→ Work required: Each line that includes "delivered" must be copied from the records.

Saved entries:
(** X11. Up to WINDOWSIZE messages submitted to a fresh sender are all
    accepted and framed with the sequence numbers 0, 1, ...; when each
    of these frames reaches a fresh receiver exactly once, in whatever
    order, the receiver hands the payloads to the application in
    submission order, all of them, none twice, and ends with
    expected_seqnum at their number. *)
Theorem first_window_in_order (msgs : list msg) :
  (length msgs <= 6)%nat ->
  exists s outA,
    A_run (A_init sender_zero) [] (map submit msgs) = Continue s outA /\
    sent_by A outA = frames_from 0 msgs /\
    forall arrivals,
      Permutation arrivals (sent_by A outA) ->
      exists r outB,
        B_run (B_init receiver_zero) [] arrivals = Continue r outB /\
        delivered outB = payloads_of msgs /\
        expected_seqnum r = Z.of_nat (length msgs).
Proof.
  intros Hlen.
  destruct (A_run_frames msgs (A_init sender_zero) [] 0 A_wf_init eq_refl eq_refl Hlen)
    as (s & outA & Hrun & Hsent).
  exists s, outA. split; [exact Hrun|]. split; [exact Hsent|].
  intros arrivals Hperm. rewrite Hsent in Hperm.
  destruct (B_run_first_window msgs Hlen arrivals [] (B_init receiver_zero) []
              (first_window_inv_init msgs) eq_refl eq_refl)
    as (r & outB & got & HrunB & Hgot & Hinv & Hclear & Hdel).
  { rewrite Hperm. apply frames_from_NoDup. }
  { intros p _ Hin. apply elem_of_nil in Hin. contradiction. }
  { intros p Hp. rewrite <- Hperm. exact Hp. }
  exists r, outB. split; [exact HrunB|].
  pose proof (fw_expected _ _ _ Hinv) as He.
  assert (expected_seqnum r = Z.of_nat (length msgs)) as Hend.
  { destruct (Z.eq_dec (expected_seqnum r) (Z.of_nat (length msgs))) as [|Hne];
      [assumption|exfalso].
    destruct (lookup_lt_is_Some_2 msgs (Z.to_nat (expected_seqnum r))) as [message Hm];
      [lia|].
    assert (A_make_pkt (Z.of_nat (Z.to_nat (expected_seqnum r))) message ∈ got) as Hin.
    { apply Hgot. left. rewrite Hperm. apply frames_from_elem. eauto. }
    pose proof (fw_got _ _ _ Hinv _ _ Hm Hin ltac:(lia)) as Hmark.
    apply load_Some in Hclear as [_ Hclear].
    replace (Z.rem (expected_seqnum r) WINDOWSIZE) with (expected_seqnum r) in Hclear
      by (unfold WINDOWSIZE; euclid).
    congruence. }
  split; [|exact Hend].
  rewrite Hdel, Hend, Nat2Z.id. apply firstn_all2.
  unfold payloads_of. rewrite length_map. lia.
Qed.

Lemma first_window_in_order_witness :
  (length [Scenario.m "a"; Scenario.m "b"; Scenario.m "c"] <= 6)%nat /\
  exists s outA,
    A_run (A_init sender_zero) []
          (map submit [Scenario.m "a"; Scenario.m "b"; Scenario.m "c"]) =
    Continue s outA /\
    sent_by A outA =
    frames_from 0 [Scenario.m "a"; Scenario.m "b"; Scenario.m "c"] /\
    forall arrivals,
      Permutation arrivals (sent_by A outA) ->
      exists r outB,
        B_run (B_init receiver_zero) [] arrivals = Continue r outB /\
        delivered outB =
        payloads_of [Scenario.m "a"; Scenario.m "b"; Scenario.m "c"] /\
        expected_seqnum r =
        Z.of_nat (length [Scenario.m "a"; Scenario.m "b"; Scenario.m "c"]).
Proof.
  assert (length [Scenario.m "a"; Scenario.m "b"; Scenario.m "c"] <= 6)%nat as H
      by (cbn; lia).
  split; [exact H|].
  exact (first_window_in_order [Scenario.m "a"; Scenario.m "b"; Scenario.m "c"] H).
Defined.

(* ================================================================== *)
(** * Properties of the first version in the file *)

Module GBN_facts.
Import GBN.

(** ** Ring arithmetic *)

Lemma slot_range s i : 0 <= slot s i < WINDOWSIZE.
Proof. unfold slot, WINDOWSIZE. euclid. Qed.

Lemma slot_rem s i :
  0 <= windowfirst s < WINDOWSIZE -> 0 <= i <= WINDOWSIZE ->
  Z.rem (CInt.add (windowfirst s) i) WINDOWSIZE = slot s i.
Proof.
  unfold slot, WINDOWSIZE, CInt.add. intros Hf Hi.
  rewrite wrap_small by (unfold CInt.in_range, CInt.INT_MIN, CInt.INT_MAX; lia).
  euclid.
Qed.

Lemma slot_inj s i j :
  0 <= i < WINDOWSIZE -> 0 <= j < WINDOWSIZE -> slot s i = slot s j -> i = j.
Proof. unfold slot, WINDOWSIZE. intros Hi Hj H. euclid. Qed.

Lemma slot_0 s : 0 <= windowfirst s < WINDOWSIZE -> slot s 0 = windowfirst s.
Proof. unfold slot, WINDOWSIZE. intros H. euclid. Qed.

Lemma slot_shift first i :
  ((first + 1) mod WINDOWSIZE + i) mod WINDOWSIZE = (first + (i + 1)) mod WINDOWSIZE.
Proof.
  rewrite Z.add_mod_idemp_l by (unfold WINDOWSIZE; lia). f_equal. lia.
Qed.

Lemma seq_shift next count i :
  ((next + 1) mod SEQSPACE - (count + 1) + i) mod SEQSPACE =
  (next - count + i) mod SEQSPACE.
Proof.
  replace ((next + 1) mod SEQSPACE - (count + 1) + i)
    with ((next + 1) mod SEQSPACE + (i - count - 1)) by lia.
  rewrite Z.add_mod_idemp_l by (unfold SEQSPACE; lia). f_equal. lia.
Qed.

Lemma int_small x : -10 <= x <= 10 -> CInt.wrap x = x.
Proof.
  intros H. apply wrap_small.
  unfold CInt.in_range, CInt.INT_MIN, CInt.INT_MAX. lia.
Qed.

(** ** The sender's invariant *)

Lemma v1_A_wf_init : A_wf (A_init sender_zero).
Proof.
  split.
  - constructor; cbn; try reflexivity; try (unfold WINDOWSIZE, SEQSPACE; lia).
  - intros idx H. exfalso. apply load_Some in H as [H0 H]. cbn in H.
    generalize dependent (Z.to_nat idx). intros n H.
    do 7 (destruct n as [|n]; try discriminate).
Qed.

(** The slide loop returns, restores the invariant from a state in
    which the first frame of the window may be marked, and touches only
    [acked], [windowfirst] and [windowcount]. *)
Lemma v1_A_slide_spec fuel : forall s,
  A_ring s -> marks_within s 0 -> (Z.to_nat (windowcount s) < fuel)%nat ->
  exists s',
    A_slide fuel s = Continue s' [] /\ A_wf s' /\
    0 <= windowcount s' <= windowcount s /\
    buffer s' = buffer s /\ windowlast s' = windowlast s /\
    A_nextseqnum s' = A_nextseqnum s /\ window_full s' = window_full s /\
    total_ACKs_received s' = total_ACKs_received s /\ new_ACKs s' = new_ACKs s /\
    packets_resent s' = packets_resent s /\
    (windowcount s' = windowcount s -> s' = s) /\
    (0 < windowcount s -> load (acked s) (windowfirst s) = Some true ->
     windowcount s' < windowcount s).
Proof.
  induction fuel as [|fuel IH]; intros s Hring Hmarks Hfuel; [lia|].
  pose proof (ring_count s Hring) as Hc. pose proof (ring_first s Hring) as Hf.
  cbn [A_slide]. destruct (Z.ltb_spec 0 (windowcount s)) as [Hpos|Hzero].
  2:{ exists s. split; [reflexivity|]. split; [|repeat split; lia].
      split; [exact Hring|]. intros idx H.
      destruct (Hmarks idx H) as (i & Hi & _). lia. }
  destruct (load_in_bounds (acked s) (windowfirst s)) as [b Hb];
    [rewrite (ring_acked s Hring); unfold WINDOWSIZE in *; lia|].
  rewrite Hb. destruct b.
  - rewrite store_in_bounds
      by (rewrite (ring_acked s Hring); unfold WINDOWSIZE in *; lia).
    set (s1 := set_windowcount _ _).
    assert (windowfirst s1 = (windowfirst s + 1) mod WINDOWSIZE) as Hf1.
    { cbn. unfold CInt.add. rewrite int_small by (unfold WINDOWSIZE in *; lia).
      unfold WINDOWSIZE in *. euclid. }
    assert (windowcount s1 = windowcount s - 1) as Hc1.
    { cbn. unfold CInt.sub. apply int_small. unfold WINDOWSIZE in *. lia. }
    assert (forall i, slot s1 i = slot s (i + 1)) as Hslot.
    { intros i. unfold slot. rewrite Hf1. apply slot_shift. }
    destruct (IH s1)
      as (s' & E & Hwf & Hcount & Hb' & Hl' & Hn' & Hw' & Ht' & Ha' & Hp' & _).
    + destruct Hring as [_ _ Hl Hlr Hn Hbuf Hack Hframes].
      constructor; try (cbn; assumption).
      * lia.
      * rewrite Hf1. unfold WINDOWSIZE. euclid.
      * rewrite Hslot, Hc1. cbn [s1 set_windowcount set_windowfirst set_acked windowlast].
        rewrite Hl. f_equal. lia.
      * cbn. rewrite length_insert. exact Hack.
      * intros i Hi. rewrite Hslot, Hc1.
        destruct (Hframes (i + 1)) as (p & Hp & Hseq); [lia|].
        exists p. split; [exact Hp|]. rewrite Hseq. cbn. f_equal. lia.
    + intros idx H. cbn [s1 set_windowcount set_windowfirst set_acked acked] in H.
      destruct (Z.eq_dec idx (windowfirst s)) as [->|Hne].
      { rewrite load_store_same in H
          by (rewrite (ring_acked s Hring); unfold WINDOWSIZE in *; lia).
        discriminate. }
      assert (0 <= idx) as Hidx by (apply load_Some in H; tauto).
      rewrite load_store_other in H by lia.
      destruct (Hmarks idx H) as (i & Hi & ->).
      assert (i <> 0) as Hi0 by (intros ->; apply Hne, slot_0, Hf).
      exists (i - 1). split; [lia|]. rewrite Hslot. f_equal. lia.
    + lia.
    + exists s'. split; [exact E|]. split; [exact Hwf|]. split; [lia|].
      repeat (split; [assumption|]). split; intros; lia.
  - exists s. split; [reflexivity|]. split; [|repeat split; try lia; congruence].
    split; [exact Hring|]. intros idx H.
    destruct (Hmarks idx H) as (i & Hi & ->).
    assert (i <> 0) as Hi0.
    { intros ->. rewrite slot_0 in H by exact Hf. congruence. }
    exists i. split; [lia|reflexivity].
Qed.

Lemma v1_A_output_wf s message s' out :
  A_wf s -> A_output s message = Continue s' out -> A_wf s'.
Proof.
  intros [Hring Hmarks] H. unfold A_output in H.
  pose proof (ring_count s Hring) as Hc. pose proof (ring_first s Hring) as Hf.
  pose proof (ring_last_range s Hring) as Hlr. pose proof (ring_next s Hring) as Hn.
  destruct (Z.ltb_spec (windowcount s) WINDOWSIZE) as [Hroom|Hfull].
  2:{ injection H as <- <-. split; [destruct Hring; constructor; assumption|exact Hmarks]. }
  assert (Z.rem (CInt.add (windowlast s) 1) WINDOWSIZE = slot s (windowcount s)) as Hlast.
  { rewrite <- (ring_last s Hring). unfold CInt.add.
    rewrite int_small by (unfold WINDOWSIZE in *; lia). unfold WINDOWSIZE in *. euclid. }
  rewrite Hlast in H. pose proof (slot_range s (windowcount s)) as Hsr.
  rewrite !store_in_bounds in H
    by (rewrite ?(ring_buffer s Hring), ?(ring_acked s Hring); unfold WINDOWSIZE in *; lia).
  injection H as <- <-.
  set (s1 := set_A_nextseqnum _ _).
  assert (windowcount s1 = windowcount s + 1) as Hc1.
  { cbn. unfold CInt.add. apply int_small. unfold WINDOWSIZE in *. lia. }
  assert (A_nextseqnum s1 = (A_nextseqnum s + 1) mod SEQSPACE) as Hn1.
  { cbn. apply next_in_space. exact Hn. }
  assert (forall i, slot s1 i = slot s i) as Hslot by reflexivity.
  split.
  - destruct Hring as [_ _ Hl _ _ Hbuf Hack Hframes].
    constructor.
    + lia.
    + exact Hf.
    + rewrite Hslot, Hc1. cbn [s1 set_A_nextseqnum set_windowcount set_acked set_buffer
                               set_windowlast windowlast].
      unfold slot. rewrite Z.add_mod_idemp_l by (unfold WINDOWSIZE; lia).
      f_equal. lia.
    + cbn. unfold WINDOWSIZE in *. lia.
    + rewrite Hn1. unfold SEQSPACE. euclid.
    + cbn. rewrite length_insert. exact Hbuf.
    + cbn. rewrite length_insert. exact Hack.
    + intros i Hi. rewrite Hslot, Hc1, Hn1, seq_shift.
      cbn [s1 set_A_nextseqnum set_windowcount set_acked set_buffer set_windowlast buffer].
      destruct (Z.eq_dec i (windowcount s)) as [->|Hne].
      * exists (A_make_pkt (A_nextseqnum s) message).
        split; [apply load_store_same; rewrite Hbuf; unfold WINDOWSIZE in *; lia|].
        replace (A_nextseqnum s - windowcount s + windowcount s) with (A_nextseqnum s) by lia.
        rewrite Z.mod_small by exact Hn. reflexivity.
      * destruct (Hframes i) as (p & Hp & Hseq); [lia|].
        exists p. split; [|exact Hseq].
        pose proof (slot_range s i).
        rewrite load_store_other; [exact Hp|lia|lia|].
        intros E. apply Hne. symmetry.
        apply (slot_inj s); [unfold WINDOWSIZE in *; lia..|exact E].
  - intros idx H.
    cbn [s1 set_A_nextseqnum set_windowcount set_acked set_buffer set_windowlast acked] in H.
    destruct (Z.eq_dec idx (slot s (windowcount s))) as [->|Hne].
    { rewrite load_store_same in H
        by (rewrite (ring_acked s Hring); unfold WINDOWSIZE in *; lia).
      discriminate. }
    assert (0 <= idx) as Hidx by (apply load_Some in H; tauto).
    rewrite load_store_other in H by lia.
    destruct (Hmarks idx H) as (i & Hi & ->).
    exists i. split; [lia|reflexivity].
Qed.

→ Reply to the exercise:
        delivered outB = payloads_of msgs /\
        delivered outB =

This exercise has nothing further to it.